YOUR GOAL — Go through the data and count the lines holding the string "eapply". Write only the number.
═════ PROVIDED RECORDS ═════
(** Reading through a generated accessor: the components named by the
    letters, in the order of the letters. *)
Lemma get_spec w l c a P :
  instance w l c a → P ∈ accessor_args c →
  get l (string_of_list_ascii P) w =
    match components c a P with
    | Some xs => (inr (packed xs), w)
    | None => (inl IndexError, w)
    end.
Proof.
  intros Hi HP. pose proof HP as [[Hlen _] Hall]%elem_of_accessor_args.
  destruct (gen_getter_setter_funs_Some c P Hall) as (idxs & Hm & _).
  unfold get. erewrite bind_inr by (by eapply find_property_spec).
  rewrite (components_indices c a P idxs Hm).
  eapply getter_spec; [done| |].
  - intros ->. simpl in Hlen. lia.
  - symmetry. by eapply length_mapM.
Qed.

Lemma setter_spec w l c d a p value :
  heap w !! l = Some (Object c d) →
  d !! "_array" = Some (AArray a) →
  setter p l value w =
    match np_setitem a (p_indices p) value with
    | inr a' => (inr tt, updated l (Object c (<["_array" := AArray a']> d)) w)
    | inl e => (inl e, w)
    end.
Proof.
  intros Hl Ha. unfold setter.
  erewrite bind_inr; cycle 1.
  { unfold get_array, getattr.
    erewrite bind_inr; [|erewrite bind_inr by (unfold deref; by rewrite Hl); simpl; by rewrite Ha].
    done. }
  destruct (np_setitem a (p_indices p) value) as [e|a'] eqn:E.
  - by erewrite bind_inl by reflexivity.
  - erewrite bind_inr by reflexivity.
    erewrite bind_inr by (by apply setattr_spec).
    unfold notify_observers, updated. simpl.
    rewrite list_lookup_insert_eq; [done|]. by eapply lookup_lt_Some.
Qed.

Lemma write_length (ivs : list (nat * F)) a :
  length (foldl (fun a' iv => <[iv.1 := f32 iv.2]> a') a ivs) = length a.
Proof.
  revert a. induction ivs as [|iv ivs IH]; intros a; simpl; [done|].
  by rewrite IH, length_insert.
Qed.

(** After a scatter write every index holds what the last write to it left,
    and an index that was not written keeps its content. *)
Lemma write_lookup (ivs : list (nat * F)) a i :
  Forall (fun iv => iv.1 < length a) ivs →
  foldl (fun a' iv => <[iv.1 := f32 iv.2]> a') a ivs !! i =
    match last_write ivs i with
    | Some y => Some (f32 y)
    | None => a !! i
    end.
Proof.
  revert a. induction ivs as [|[j x] ivs IH]; intros a Hall; simpl; [done|].
  apply Forall_cons in Hall as [Hj Hall]. simpl in Hj.
  rewrite IH by (eapply Forall_impl; [done|]; intros ?; by rewrite length_insert).
  destruct (last_write ivs i); [done|].
  case_decide as Hji.
  - subst. by rewrite list_lookup_insert_eq.
  - by rewrite list_lookup_insert_ne.
Qed.

Lemma np_setitem_Sequence a idxs (vs : list F) :
  Forall (fun i => i < length a) idxs → length vs = length idxs →
  np_setitem a idxs (Sequence vs) =
    inr (foldl (fun a' iv => <[iv.1 := f32 iv.2]> a') a (zip idxs vs)).
Proof.
  intros Hall Hlen. unfold np_setitem.
  assert (forallb (fun i => i <? length a) idxs = true) as ->.
  { apply forallb_forall. intros i Hi%list_elem_of_In.
    rewrite Forall_forall in Hall. apply Nat.ltb_lt. by apply Hall. }
  simpl. by rewrite decide_True.
Qed.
═════
TASK OUTPUT — 5